Sleigh Bells are back with their cheerleader rock and in-your-face roll. Someone’s turned the volume down on the beats, so they don’t distort; the attitude is kind of compressed, though still as potent; and the overall effect is one of pretty-girl vocals amid some crashing, thrashing and electronic fiddling.
Guitarist, and one half of the duo, Derek E Miller tightens his rock sound on single Comeback Kid. Big chords kick the band’s sound into a fuzzy time-zone, while the ethereal tones from singer Alexis Krauss seem oblivious, or undeterred, by her partner in crime’s liking for all things loud.

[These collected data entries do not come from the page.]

(** * QingBoard / MutterBoard: the input state machine of the on-screen keyboard

    A shallow embedding of [src/qingboard.py] (class [QingBoard] and its
    [KeyboardEngine]) together with the properties of its modifier registry,
    contact tracker, double-Shift detector, key repeat and space cursor mode,
    and of the key handling of [src/mutterboard.py] (class [MutterBoard], in
    the module of that name below).

    Conventions of the embedding:
    - [self] is an explicit record threaded through every method;
    - a Python [dict] is a [gmap], a Python [set] a [gset];
    - [self.modifiers[key_code]] raises [KeyError] on a missing key: methods
      that index the dictionary return [option], [None] being the exception;
    - a Python float (clock readings, pointer coordinates, accumulators) is
      a rational [Q]; every arithmetic operation on floats rounds its exact
      result to the nearest IEEE 754 binary64 number ([fl]), comparisons are
      exact; infinities and NaN are not modelled;
    - the uinput device is the list of the [(key_code, value)] pairs it was
      asked to emit, oldest first;
    - GLib's main loop is the finite map of its pending timeout sources. *)

From stdpp Require Import gmap list fin_maps strings.
From Stdlib Require Import QArith Qabs Qround Qminmax Lqa Qpower.
(** * mmetl: the Slack transformer's thread assembly, thread stores and
      channel/post transformation, embedded from [services/slack]. *)

From Stdlib Require Import ZArith Lia Ascii String.
From stdpp Require Import base option list strings gmap fin_maps fin_sets.

Local Open Scope Z_scope.
Local Open Scope string_scope.

(** ** Machine integers *)

(** Go's [int64]: a [Z] kept in the signed 64-bit range by [wrap64]. *)
Module Int64.
Definition MaxInt64 : Z := 9223372036854775807.
Definition MinInt64 : Z := -9223372036854775808.
Definition modulus : Z := 18446744073709551616.

Definition in_range (z : Z) : Prop := MinInt64 <= z <= MaxInt64.

Definition wrap64 (z : Z) : Z := (z - MinInt64) mod modulus + MinInt64.

(** [x++] on an [int64]. *)
Definition incr (z : Z) : Z := wrap64 (z + 1).
End Int64.

(** ** Strings *)

(** Go strings are byte strings.  The rune functions below read them as
    UTF-8: a rune starts at every byte that is not a continuation byte
    (10xxxxxx), which is what [utf8.RuneCountInString] counts and what
    [[]rune(s)] splits at on well-formed UTF-8. *)
Module Utf8.
Definition is_continuation (b : ascii) : bool :=
  match b with
  | Ascii _ _ _ _ _ _ b6 b7 => b7 && negb b6
  end.

Fixpoint RuneCountInString (s : string) : nat :=
  match s with
  | EmptyString => 0%nat
  | String b r =>
      ((if is_continuation b then 0 else 1) + RuneCountInString r)%nat
  end.

(** [string([]rune(s)[:n])] *)
Fixpoint takeRunes (n : nat) (s : string) : string :=
  match s with
  | EmptyString => EmptyString
  | String b r =>
      if is_continuation b then String b (takeRunes n r)
      else match n with
           | O => EmptyString
           | S m => String b (takeRunes m r)
           end
  end.
End Utf8.

(** ** Data model *)

(** [model.ChannelType] *)
Inductive ChannelType :=
| ChannelTypeOpen
| ChannelTypePrivate
| ChannelTypeDirect
| ChannelTypeGroup.

Global Instance ChannelType_eq_dec : EqDecision ChannelType.
Proof. solve_decision. Defined.

(** [model.SlackAttachment] is only ever marshalled by the transformer; it
    is held as its JSON encoding. *)
Record SlackAttachment := { attachmentJSON : string }.

Global Instance SlackAttachment_eq_dec : EqDecision SlackAttachment.
Proof. solve_decision. Defined.

(** Addresses of heap-allocated [IntermediatePost] values
    ([*IntermediatePost]). *)
Abbreviation loc := positive.

Module IntermediatePost.
Record t := mk {
  User : string;
  Channel : string;
  Message : string;
  Props : gmap string (list SlackAttachment);
  CreateAt : Z;
  Attachments : list string;
  Replies : list loc;
  IsDirect : bool;
  ChannelMembers : list string;
}.

Definition zero : t :=
  mk "" "" "" ∅ 0 [] [] false [].

Definition set_Message (v : string) (p : t) : t :=
  mk (User p) (Channel p) v (Props p) (CreateAt p) (Attachments p)
     (Replies p) (IsDirect p) (ChannelMembers p).
Definition set_Props (v : gmap string (list SlackAttachment)) (p : t) : t :=
  mk (User p) (Channel p) (Message p) v (CreateAt p) (Attachments p)
     (Replies p) (IsDirect p) (ChannelMembers p).
Definition set_CreateAt (v : Z) (p : t) : t :=
  mk (User p) (Channel p) (Message p) (Props p) v (Attachments p)
     (Replies p) (IsDirect p) (ChannelMembers p).
Definition set_Attachments (v : list string) (p : t) : t :=
  mk (User p) (Channel p) (Message p) (Props p) (CreateAt p) v
     (Replies p) (IsDirect p) (ChannelMembers p).
Definition set_Replies (v : list loc) (p : t) : t :=
  mk (User p) (Channel p) (Message p) (Props p) (CreateAt p) (Attachments p)
     v (IsDirect p) (ChannelMembers p).
Definition set_IsDirect (v : bool) (p : t) : t :=
  mk (User p) (Channel p) (Message p) (Props p) (CreateAt p) (Attachments p)
     (Replies p) v (ChannelMembers p).
Definition set_ChannelMembers (v : list string) (p : t) : t :=
  mk (User p) (Channel p) (Message p) (Props p) (CreateAt p) (Attachments p)
     (Replies p) (IsDirect p) v.
(** [eventHandlers[eventName](context)]: an own entry is the handler; else
    an inherited member is what the read yields; else the read yields
    [undefined], and calling that throws a TypeError. *)
Definition callEventHandler (eventName : string) (context : Context.t)
  : result value :=
  match ObjectPrototype.find eventName eventHandlers with
  | Some handler => handler context
  | None =>
      match ObjectPrototype.named eventName with
      | Some m =>
          ObjectPrototype.call m eventHandlersValue (Context.toValue context)
      | None => Throw TypeError
      end
  end.

Definition getGitHubContext (w : World) (context : Context.t) : Async value :=
  let eventName := Context.eventName context in
  await commitInfo :=
    (if negb (String.eqb eventName "workflow_dispatch")
     then sync (callEventHandler eventName context)
     else getWorkflowDispatchContext w context) in
  ret (spread2 (RepositoryInfo.toValue (getRepositoryInfo context)) commitInfo).

(** ** Reading a result *)

(** The own property [k] of the value a run resolved to; [None] when the
    value has no such property. *)
Definition field (k : string) (v : value) : option value :=
  lookup k (ownEnumerable v).

(** The event kinds with a handler of their own. *)
Definition supported (eventName : string) : bool :=
  String.eqb eventName "pull_request" || String.eqb eventName "check_run"
  || String.eqb eventName "workflow_dispatch".

(** The value at a path of properties, [undefined] where the path breaks
    off: what a chain of reads finds when none of them throws. *)
Fixpoint dig (v : value) (path : list string) : value :=
  match path with
  | [] => v
  | k :: rest =>
      match getProp v k with
      | Ok x => dig x rest
      | Throw _ => Undefined
      end
  end.

Definition isPositiveInteger (v : value) : bool :=
  match v with
  | Num n => (0 <? n)%Z
  | _ => false
  end.

(** The merged record, spelled out. *)
Definition merged (ctx : Context.t) (rest : list (string * value)) : value :=
  Obj (("owner", Str (RepositoryInfo.owner (Context.repo ctx)))
       :: ("repo", Str (RepositoryInfo.repo (Context.repo ctx))) :: rest).

(** The pull_request field of the payload as the handler reads it. *)
Definition pullRequestOf (ctx : Context.t) : value :=
  match lookup "pull_request" (Context.payload ctx) with
  | Some pr => pr
  | None => Undefined
  end.

(** The argument the source builds for the get-pull-request call. *)
Definition pullsGetArgument (w : World) (ctx : Context.t) : PullsGetParams :=
  {| pg_owner := RepositoryInfo.owner (Context.repo ctx);
     pg_repo := RepositoryInfo.repo (Context.repo ctx);
     pull_number := parseInt w (getInput w "pr-number") |}.

(** What the handlers build: an object with sha, preceded or not by
    prNumber, and nothing else. *)
Inductive PullRequestInfo : value -> Prop :=
| WithNumber prNumber sha :
    PullRequestInfo (Obj [("prNumber", prNumber); ("sha", sha)])
| ShaOnly sha :
    PullRequestInfo (Obj [("sha", sha)]).

(** ** A concrete world for the examples *)

Fixpoint digits (s : string) (acc : option Z) : option Z :=
  match s with
  | EmptyString => acc
  | String c s' =>
      let n := nat_of_ascii c in
      if (48 <=? n)%nat && (n <=? 57)%nat then
        digits s' (Some (10 * match acc with Some a => a | None => 0 end
                         + Z.of_nat (n - 48))%Z)
      else acc
  end.

(** [parseInt] on a string that starts with decimal digits (and not with
    [0x]) or with no numeral at all: the leading digits in base ten, [NaN]
    without one. *)
Definition parseDecimal (s : string) : value :=
  match digits s None with
  | Some n => Num n
  | None => NaN
  end.

Definition pullRequest17 : value :=
  Obj [("data", Obj [("number", Num 17);
                     ("head", Obj [("ref", Str "fix"); ("sha", Str "9f8e7d")])])].

(** Inputs [token] and [pr-number] are set; the client needs a token and
    knows pull request 17 only. *)
Definition world : World :=
  {| getInput := fun name =>
       if String.eqb name "token" then "ghs_token"
       else if String.eqb name "pr-number" then "17" else "";
     parseInt := parseDecimal;
     getOctokit := fun token =>
       if String.eqb token "" then
         Throw (Raised "Parameter token or opts.auth is required")
       else
         Ok {| pulls_get := fun params =>
                 match pull_number params with
                 | Num 17 => Ok pullRequest17
                 | _ => Throw (Raised "Not Found")
                 end |} |}.

Definition acme : RepositoryInfo.t :=
  {| RepositoryInfo.owner := "acme"; RepositoryInfo.repo := "widgets" |}.

Definition event (name : string) (payload : list (string * value))
  (number : value) (ref : string) : Context.t :=
  {| Context.eventName := name;
     Context.payload := payload;
     Context.repo := acme;
     Context.issue_number := number;
     Context.ref := ref;
     Context.sha := "0a1b2c";
     Context.others := [("workflow", Str "pixee"); ("actor", Str "octocat")] |}.

Definition pullRequest42 : Context.t :=
  event "pull_request"
    [("action", Str "opened"); ("number", Num 42);
     ("pull_request",
      Obj [("number", Num 42);
           ("head", Obj [("ref", Str "fix"); ("sha", Str "abc123")])])]
    (Num 42) "refs/pull/42/merge".

Definition pullRequestNoHead : Context.t :=
  event "pull_request"
    [("action", Str "opened"); ("pull_request", Obj [("number", Num 42)])]
    (Num 42) "refs/pull/42/merge".

Definition pullRequestNoField : Context.t :=
  event "pull_request" [("action", Str "opened"); ("number", Num 42)]
    (Num 42) "refs/pull/42/merge".

Definition checkRun (pull_requests : list value) : Context.t :=
  event "check_run"
    [("action", Str "completed");
     ("check_run",
      Obj [("name", Str "SonarCloud Code Analysis");
           ("head_sha", Str "def456");
           ("pull_requests", Arr pull_requests)])]
    Undefined "refs/heads/main".

(** The world of the examples without a token input. *)
Definition worldWithoutToken : World :=
  {| getInput := fun name => if String.eqb name "pr-number" then "17" else "";
     parseInt := parseInt world;
     getOctokit := getOctokit world |}.

(** The world of the examples with a pr-number input that names no pull
    request. *)
Definition worldWithUnknownNumber : World :=
  {| getInput := fun name =>
       if String.eqb name "token" then "ghs_token"
       else if String.eqb name "pr-number" then "404" else "";
     parseInt := parseInt world;
     getOctokit := getOctokit world |}.

(** The world of the examples with an API that answers with empty data. *)
Definition worldWithEmptyAnswer : World :=
  {| getInput := getInput world;
     parseInt := parseInt world;
     getOctokit := fun _ =>
       Ok {| pulls_get := fun _ => Ok (Obj [("data", Obj [])]) |} |}.

(** ** The branch name in the words of the specification *)


(** ** The rest of the normaliser's handlers, read as values *)

(** The check_run field of the payload as the handler reads it. *)
Definition checkRunOf (ctx : Context.t) : value :=
  match lookup "check_run" (Context.payload ctx) with
  | Some cr => cr
  | None => Undefined
  end.

(** The events that trigger a workflow, which are the names the runner
    gives to [context.eventName]. The list is the platform's; it is no part
    of this repository. *)
Definition workflowEvents : list string :=
  ["branch_protection_rule"; "check_run"; "check_suite"; "create"; "delete";
   "deployment"; "deployment_status"; "discussion"; "discussion_comment";
   "fork"; "gollum"; "issue_comment"; "issues"; "label"; "merge_group";
   "milestone"; "page_build"; "project"; "project_card"; "project_column";
   "public"; "pull_request"; "pull_request_review";
   "pull_request_review_comment"; "pull_request_target"; "push";
   "registry_package"; "release"; "repository_dispatch"; "schedule";
   "status"; "watch"; "workflow_call"; "workflow_dispatch"; "workflow_run"].

(** The names under which the handler table inherits a built-in whose call
    returns. *)
Definition returningMembers : list string :=
  ["constructor"; "toString"; "toLocaleString"; "valueOf"; "hasOwnProperty";
   "isPrototypeOf"; "propertyIsEnumerable"; "__lookupGetter__";
   "__lookupSetter__"].

(** ** Triggering an analysis and uploading results

    [run] of the trigger action and [triggerPrAnalysis] and
    [uploadInputFile] of its resource module. They are written against
    [@actions/core], [axios], [fs], [form-data] and the helpers of
    [./util], none of which is code at hand: the model records what the
    functions ask of them, in order, and takes their answers from a host. *)

Module Trigger.

(** Truthiness, as [if (v)] and [!v] test it. *)
Definition truthy (v : value) : bool :=
  match v with
  | Undefined | Null | NaN => false
  | Bool b => b
  | Num n => negb (n =? 0)%Z
  | Str s => negb (String.eqb s "")
  | Arr _ | Obj _ | Fun _ => true
  end.

(** A status code inside a template literal: its decimal numeral. *)
Definition numberText (n : Z) : string :=
  NilEmpty.string_of_int (Z.to_int n).

(** What the functions do to the outside, as far as it can be observed. *)
Inductive effect : Type :=
| SetOutput (name text : string)                      (* core.setOutput *)
| SetFailed (message : string)                        (* core.setFailed *)
| BuildError (e : error)                              (* buildError of ./util *)
| GetIDToken (audience : string)                      (* core.getIDToken *)
| Post (url : string) (headers : list (string * value))
| Put (url : string) (form : list (string * string))
      (headers : list (string * value)).

(** The functions register callbacks on the token promise and return: [now]
    is what happens before they return, [later] what the callbacks do once
    the promise has settled. *)
Record trace : Type := { now : list effect; later : list effect }.

Record UploadInputs : Type := { file : string; tool : string }.
(** ** Sample inputs *)

Definition NA : pystr := of_ascii "NA".
Definition frank_herbert : pystr := of_ascii "Frank Herbert".

(** Django's field checks for [Book] that matter here: [name] is
    required ([blank=False]) with [max_length=100], [author_email] has
    [max_length=50]; the other fields are blank-able. *)
Definition book_field_checks (b : Book) : bool :=
  (1 <=? Z.of_nat (List.length (book_name b))) && (Z.of_nat (List.length (book_name b)) <=? 100)
  && (Z.of_nat (List.length (book_author_email b)) <=? 50).

Definition ulysses_undated : Book :=
  mkBook (of_ascii "Ulysses") None [] false None None.

Definition dune_row : Row :=
  [("name", PyStr (of_ascii "Dune")); ("price", PyStr (of_ascii "15"));
   ("published_date", PyStr (of_ascii "1965-08-01"));
   ("author", PyStr frank_herbert)].

Definition dune_1965 : Book :=
  mkBook (of_ascii "Dune") (Some 1) [] false (Some (mkDate 1965 8 1)) (Some 15).

(** The primitive is the real SHA-256: FIPS 180-4 test vectors. *)
Example sha256_abc :
  Sha256.hexdigest (of_ascii "abc")
  = of_ascii "ba7816bf8f01cfea414140de5dae2223b00361a396177a9cb410ff61f20015ad".
Proof. vm_compute. reflexivity. Qed.

Example sha256_two_blocks :
  Sha256.hexdigest (of_ascii "abcdbcdecdefdefgefghfghighijhijkijkljklmklmnlmnomnopnopq")
  = of_ascii "248d6a61d20638b8e5c026930c3e6039a33ce45964ff2167f6ecedd419db06c1".
Proof. vm_compute. reflexivity. Qed.

Example sha256_constants_ends :
  (List.length Sha256.round_constants, hd 0 Sha256.round_constants,
   last Sha256.round_constants 0, hd 0 Sha256.initial_state,
   last Sha256.initial_state 0)
  = (64%nat, 0x428a2f98, 0xc67178f2, 0x6a09e667, 0x5be0cd19).
Proof. vm_compute. reflexivity. Qed.
(** * update_live_intel: the fetch / normalize / filter / merge pipeline

    A shallow embedding of [scripts/update_live_intel.py] and the
    properties its specification states about it.

    Python values are modelled as follows.
    - [str] is a sequence of Unicode code points ([pystr = list N]).
    - A [dict] with string keys is an association list in insertion order.
    - A statement that can raise runs in [outcome]; [try ... except Exception]
      is [try_except].  Besides retrieval and the two decoders, the one
      call of the script that raises on a string is [html.unescape], on a
      decimal character reference of more than 4300 digits.
    - What the script takes from the interpreter and from the network
      (the HTTP client, the JSON and XML decoders, the clock, the Unicode
      tables behind [str.lower], [\d] and the HTML5 entity names) is an
      instance of the class [Runtime]. *)

From Stdlib Require Import List NArith Bool String Ascii Arith Lia.
From Stdlib Require Import DecimalString.
From Stdlib Require Import Sorting.Sorted Sorting.Permutation.
Import ListNotations.

Set Implicit Arguments.

(* ===================================================================== *)
(** * Strings *)
(* ===================================================================== *)

Definition pystr := list N.

(** An ASCII literal of the script, as code points. *)
Definition str (s : string) : pystr :=
  map N_of_ascii (list_ascii_of_string s).

Fixpoint str_eqb (a b : pystr) : bool :=
  match a, b with
  | [], [] => true
  | x :: a', y :: b' => N.eqb x y && str_eqb a' b'
  | _, _ => false
  end.

(** [bool(s)] of a string: true iff it is not empty. *)
Definition truthy (s : pystr) : bool :=
  match s with [] => false | _ :: _ => true end.

Fixpoint takewhile (p : N -> bool) (s : pystr) : pystr :=
  match s with
  | c :: r => if p c then c :: takewhile p r else []
  | [] => []
  end.

Fixpoint dropwhile (p : N -> bool) (s : pystr) : pystr :=
  match s with
  | c :: r => if p c then dropwhile p r else s
  | [] => []
  end.
(** * The tree-node model of the Rust front end (rust-tree.h, rust-tree.cc)

    A shallow embedding of the accessor layer that rust-tree.h puts on top
    of GCC's generic [tree] nodes, and of the use-marking helpers of
    rust-tree.cc.

    - A [tree] is a pointer; nodes, [lang_decl] and [lang_type] records
      live in a [store] and are reached by address.
    - Bit-fields are ranges of a machine word, read and written with
      [Z.land], [Z.lor], [Z.shiftl] and [Z.shiftr].
    - An access has an [outcome]: a value, an internal compiler error raised
      by a checking macro, or undefined behaviour (a null or dangling
      dereference, a read of the inactive member of a union).  A loop or a
      recursion over pointers is unrolled a bounded number of times and
      reports when the bound did not suffice.
    - The macros exist in two configurations, selected by
      [ENABLE_TREE_CHECKING]; the model takes the configuration as an
      argument of type [build].
    - What the two files use and do not define is either modelled from the
      description of the node model or left as a parameter ([global_trees],
      [tree_h], [lang_type_layout]). *)

From stdpp Require Import base numbers option list gmap.

Set Warnings "-register-all,-clear-no-such-hyp".

Local Open Scope Z_scope.

(** ** Outcomes *)

(** The two fatal diagnostics of the checking macros. *)
Inductive internal_error : Set :=
| tree_check_failed
| lang_check_failed.

(** [Ok]: the access yields a value.  [ICE]: a checking macro aborts the
    compilation.  [Undefined]: the access has no defined behaviour.
    [OutOfFuel]: the unrolling bound of a loop was reached. *)
Inductive outcome (A : Type) : Type :=
| Ok (a : A)
| ICE (e : internal_error)
| Undefined
| OutOfFuel.

Arguments Ok {A} a.
Arguments ICE {A} e.
Arguments Undefined {A}.
Arguments OutOfFuel {A}.

#[global] Instance outcome_ret : MRet outcome := @Ok.

#[global] Instance outcome_bind : MBind outcome :=
  λ A B f m,
    match m with
    | Ok a => f a
    | ICE e => ICE e
    | Undefined => Undefined
    | OutOfFuel => OutOfFuel
    end.

(** [ENABLE_TREE_CHECKING && GCC_VERSION >= 2007], or not. *)
Inductive build : Set := checking | release.

(** C's [a && b] and [a || b]: the right operand is evaluated only when the
    left one does not decide the result. *)
Definition c_and (a b : outcome bool) : outcome bool :=
  x ← a; if x : bool then b else Ok false.

Definition c_or (a b : outcome bool) : outcome bool :=
  x ← a; if x : bool then Ok true else b.

(** C's [!x] on an integer, and the truth value of an integer. *)
Definition c_not (x : Z) : Z := if decide (x = 0) then 1 else 0.

Definition c_true (x : Z) : bool := bool_decide (x ≠ 0).

(** ** Bit-fields *)

Record bitfield : Set := BitField { bf_off : Z; bf_width : Z }.

Definition bf_mask (f : bitfield) : Z := Z.shiftl (Z.ones (bf_width f)) (bf_off f).

Definition bf_get (f : bitfield) (w : Z) : Z :=
  Z.land (Z.shiftr w (bf_off f)) (Z.ones (bf_width f)).

(** Assignment to a bit-field keeps the low [bf_width] bits of the value. *)
Definition bf_set (f : bitfield) (v w : Z) : Z :=
  Z.lor (Z.land w (Z.lnot (bf_mask f)))
        (Z.shiftl (Z.land v (Z.ones (bf_width f))) (bf_off f)).

Definition bf_disjoint (f g : bitfield) : Prop :=
  bf_off f + bf_width f <= bf_off g ∨ bf_off g + bf_width g <= bf_off f.

(** ** Tree codes *)

Inductive tree_code_class : Set :=
| tcc_exceptional | tcc_constant | tcc_type | tcc_declaration
| tcc_reference | tcc_unary | tcc_expression.

(** Modelled from the spec: the Tagged Node Kind, "an enumeration of all
    distinct node shapes (declarations of various sorts, types, statements,
    expressions, ...)"; tree.def is not among the sources.  The codes are
    those the modelled macros and functions name, each in the class its
    name shows; [OTHER_CODE] stands for every other code, with its
    class. *)
Inductive tree_code : Set :=
| ERROR_MARK | IDENTIFIER_NODE | TREE_LIST | OVERLOAD
| INTEGER_CST | STRING_CST
| VOID_TYPE | INTEGER_TYPE | BOOLEAN_TYPE | ENUMERAL_TYPE | POINTER_TYPE
| REFERENCE_TYPE | RECORD_TYPE | UNION_TYPE | QUAL_UNION_TYPE
| FUNCTION_TYPE | METHOD_TYPE
| FUNCTION_DECL | VAR_DECL | PARM_DECL | FIELD_DECL | CONST_DECL | TYPE_DECL
| TEMPLATE_DECL | USING_DECL | CONCEPT_DECL | NAMESPACE_DECL | LABEL_DECL
| COMPONENT_REF | ARRAY_REF | INDIRECT_REF | VIEW_CONVERT_EXPR
| REALPART_EXPR | IMAGPART_EXPR | MEMBER_REF
| NOP_EXPR | CONVERT_EXPR | FLOAT_EXPR | NON_LVALUE_EXPR
| MODIFY_EXPR | COMPOUND_EXPR | COND_EXPR | ADDR_EXPR | CALL_EXPR
| NON_DEPENDENT_EXPR
| OTHER_CODE (c : tree_code_class) (n : N).

#[global] Instance tree_code_class_eq_dec : EqDecision tree_code_class.
Proof. solve_decision. Defined.

#[global] Instance tree_code_eq_dec : EqDecision tree_code.
Proof. solve_decision. Defined.

Definition TREE_CODE_CLASS (c : tree_code) : tree_code_class :=
  match c with
  | ERROR_MARK | IDENTIFIER_NODE | TREE_LIST | OVERLOAD => tcc_exceptional
  | INTEGER_CST | STRING_CST => tcc_constant
  | VOID_TYPE | INTEGER_TYPE | BOOLEAN_TYPE | ENUMERAL_TYPE | POINTER_TYPE
  | REFERENCE_TYPE | RECORD_TYPE | UNION_TYPE | QUAL_UNION_TYPE
  | FUNCTION_TYPE | METHOD_TYPE =>
      tcc_type
  | FUNCTION_DECL | VAR_DECL | PARM_DECL | FIELD_DECL | CONST_DECL | TYPE_DECL
  | TEMPLATE_DECL | USING_DECL | CONCEPT_DECL | NAMESPACE_DECL | LABEL_DECL =>
      tcc_declaration
  | COMPONENT_REF | ARRAY_REF | INDIRECT_REF | VIEW_CONVERT_EXPR
  | REALPART_EXPR | IMAGPART_EXPR | MEMBER_REF => tcc_reference
  | NOP_EXPR | CONVERT_EXPR | FLOAT_EXPR | NON_LVALUE_EXPR => tcc_unary
  | MODIFY_EXPR | COMPOUND_EXPR | COND_EXPR | ADDR_EXPR | CALL_EXPR
  | NON_DEPENDENT_EXPR => tcc_expression
  | OTHER_CODE c _ => c
  end.

(** ** Nodes and the store *)

(** A [tree] is the address of a node; [NULL_TREE] is address 0. *)
Abbreviation tree := N (only parsing).

Definition NULL_TREE : tree := 0%N.

(** Modelled from the spec: the Generic Node of GCC's tree.h, which is not
    among the sources: "kind tag, a fixed bank of generic boolean flags, a
    type annotation slot, location info, and a payload area", with the
    type-specific and the declaration-specific flag bank and the pointers
    to the language-specific records.  Every node carries every part; the
    checking macros decide which part an accessor may touch.  The three
    [*_lang_flag] words hold flag [n] of their bank in bit [n]. *)
Record tree_node : Set := TreeNode {
  code : tree_code;            (* base.code *)
  side_effects_flag : bool;    (* base.side_effects_flag *)
  volatile_flag : bool;        (* base.volatile_flag *)
  lang_flag : Z;               (* base.u.bits.lang_flag_0 .. lang_flag_6 *)
  typed_type : tree;           (* typed.type *)
  chain : tree;                (* common.chain *)
  operands : list tree;        (* exp.operands *)
  name : tree;                 (* decl_minimal.name *)
  decl_read_flag : bool;       (* decl_common.decl_read_flag *)
  decl_lang_flag : Z;          (* decl_common.lang_flag_0 .. lang_flag_8 *)
  decl_lang_specific : N;      (* decl_common.lang_specific *)
  result : tree;               (* tree_template_decl.result *)
  type_lang_flag : Z;          (* type_common.lang_flag_0 .. lang_flag_7 *)
  type_lang_specific : N;      (* type_with_lang_specific.lang_specific *)
  size : tree                  (* type_common.size *)
}.

Definition with_code (c : tree_code) (n : tree_node) : tree_node :=
  TreeNode c (side_effects_flag n) (volatile_flag n) (lang_flag n)
    (typed_type n) (chain n) (operands n) (name n) (decl_read_flag n)
    (decl_lang_flag n) (decl_lang_specific n) (result n) (type_lang_flag n)
    (type_lang_specific n) (size n).

Definition with_side_effects_flag (b : bool) (n : tree_node) : tree_node :=
  TreeNode (code n) b (volatile_flag n) (lang_flag n)
    (typed_type n) (chain n) (operands n) (name n) (decl_read_flag n)
    (decl_lang_flag n) (decl_lang_specific n) (result n) (type_lang_flag n)
    (type_lang_specific n) (size n).

Definition with_lang_flag (w : Z) (n : tree_node) : tree_node :=
  TreeNode (code n) (side_effects_flag n) (volatile_flag n) w
    (typed_type n) (chain n) (operands n) (name n) (decl_read_flag n)
    (decl_lang_flag n) (decl_lang_specific n) (result n) (type_lang_flag n)
    (type_lang_specific n) (size n).

Definition with_operands (l : list tree) (n : tree_node) : tree_node :=
  TreeNode (code n) (side_effects_flag n) (volatile_flag n) (lang_flag n)
    (typed_type n) (chain n) l (name n) (decl_read_flag n)
    (decl_lang_flag n) (decl_lang_specific n) (result n) (type_lang_flag n)
    (type_lang_specific n) (size n).

Definition with_decl_read_flag (b : bool) (n : tree_node) : tree_node :=
  TreeNode (code n) (side_effects_flag n) (volatile_flag n) (lang_flag n)
    (typed_type n) (chain n) (operands n) (name n) b
    (decl_lang_flag n) (decl_lang_specific n) (result n) (type_lang_flag n)
    (type_lang_specific n) (size n).

Definition with_decl_lang_flag (w : Z) (n : tree_node) : tree_node :=
  TreeNode (code n) (side_effects_flag n) (volatile_flag n) (lang_flag n)
    (typed_type n) (chain n) (operands n) (name n) (decl_read_flag n)
    w (decl_lang_specific n) (result n) (type_lang_flag n)
    (type_lang_specific n) (size n).

Definition with_type_lang_flag (w : Z) (n : tree_node) : tree_node :=
  TreeNode (code n) (side_effects_flag n) (volatile_flag n) (lang_flag n)
    (typed_type n) (chain n) (operands n) (name n) (decl_read_flag n)
    (decl_lang_flag n) (decl_lang_specific n) (result n) w
    (type_lang_specific n) (size n).

(** *** [struct lang_decl] *)

(** [enum lang_decl_selector], with the value of each enumerator. *)
Inductive lang_decl_selector : Set :=
| lds_min | lds_fn | lds_ns | lds_parm | lds_decomp.

Definition selector_value (sel : lang_decl_selector) : Z :=
  match sel with
  | lds_min => 0 | lds_fn => 1 | lds_ns => 2 | lds_parm => 3 | lds_decomp => 4
  end.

If the tunes are as infectious as the all-encompassing production, I remain unsure. But these two have never played it straight, always running relentlessly. Some songs parading as one extended climactic passage – you’ve got to keep your head down as the hammering Born To Lose flies over.
Tracks like the more controlled Never Say Die are more like an electro nightmare, that spins on a repetitive formula of synths and drum machines. You become fixated, chasing your own shadow, round and round we go. It breaks the chord-happy distortion from Miller’s six-string and suggests the twosome are experimenting with arrangements.
There are, in fact, more moments where the duo nearly slip into a modern day shoegaze format – the electronically built End of the Line has Miller piling the effects on his guitar, while Krauss showers us with angelic vocals. It still has a feisty backbeat, but it’s as close to purified pop as the two have been.
Sleigh Bells are playing it exactly how they want, from stampedes to haunted, synthetic balladry – they’re game. Sure it widens their appeal, but more importantly it makes for a fine record that is well worth a listen.